Parametric study on flutter performance of three-cable-supported flexible photovoltaic support structure

Abstract

Three-cable-supported flexible photovoltaic (PV) systems have broad application prospects due to their large span, economic efficiency, and strong adaptability to various terrains. Due to the low natural frequency of this structure and its cross-section being similar to that of a thin flat plate, it is prone to flutter instability. This work takes a typical three-cable-supported flexible PV support structure as an example and establishes a flutter analysis finite element model that considers aerodynamic characteristics.
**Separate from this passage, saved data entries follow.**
Lemma words_load n : forall block i, (4 * i + 4 * n <= length block)%nat -> words n (drop (4 * i) block) = map (load_word block) (seq i n).
Proof.
  induction n as [|n IH]; intros block i Hl; [done|]. cbn [words seq map]. rewrite load_word_be by lia. f_equal.
  rewrite drop_drop. replace (4 * i + 4)%nat with (4 * S i)%nat by lia. apply IH. lia.
Qed.

Lemma length_words n : forall block, length (words n block) = n.
Proof. induction n as [|n IH]; intros block; cbn; [done|]. by rewrite IH. Qed.

(** The recurrence the schedule satisfies. *)
Definition recurrence (W : list Z) (j : nat) : Z :=
  wrapu 32 (sigma1 (W !!! (j - 2)%nat) + W !!! (j - 7)%nat + sigma0 (W !!! (j - 15)%nat) + W !!! (j - 16)%nat).

Lemma extend_spec n : forall w, (16 <= length w)%nat -> (forall j, (16 <= j < length w)%nat -> w !!! j = recurrence w j) ->
  length (extend n w) = (length w + n)%nat /\ take (length w) (extend n w) = w /\
  forall j, (16 <= j < length w + n)%nat -> extend n w !!! j = recurrence (extend n w) j.
Proof.
  induction n as [|n IH]; intros w Hw Hr; cbn [extend].
  - rewrite Nat.add_0_r, firstn_all. auto.
  - destruct (IH (w ++ [next_word w])) as (L & T & Q); rewrite ?length_app in *; cbn [length] in *; [lia| |].
    + intros j Hj. unfold recurrence. rewrite !(lookup_total_app_l _ _ (j - _)) by lia. destruct (decide (j = length w)) as [->|].
      * by rewrite list_lookup_total_middle.
      * rewrite lookup_total_app_l by lia. apply Hr. lia.
    + split; [lia|]. split; [|intros j Hj; apply Q; lia].
      replace (length w) with (length w `min` (length w + 1))%nat by lia. by rewrite <- take_take, T, take_app_length.
Qed.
The flutter analysis is conducted using the full-order method, and the effects of key design parameters on the flutter critical wind speed (FCWS) are investigated. The design parameters include the pretension in cables, the height of triangular brackets, the mass and stiffness of PV modules, the span, and the damping ratio. Results indicate that the most effective method to increase the FCWS is to reduce the span. Increasing the pretension in the upper load-bearing cables significantly enhances the FCWS, while the pretension in the lower load-bearing cables has a limited effect on the FCWS. Increasing the height of the triangular brackets and reducing the mass of the PV modules can improve the flutter stability of the flexible PV support structure, while the stiffness of the PV modules has little impact on the FCWS. The damping ratio enhances the FCWS, demonstrating a linear correlation. The research findings can serve as a reference for future wind-resistant design of flexible PV support structures.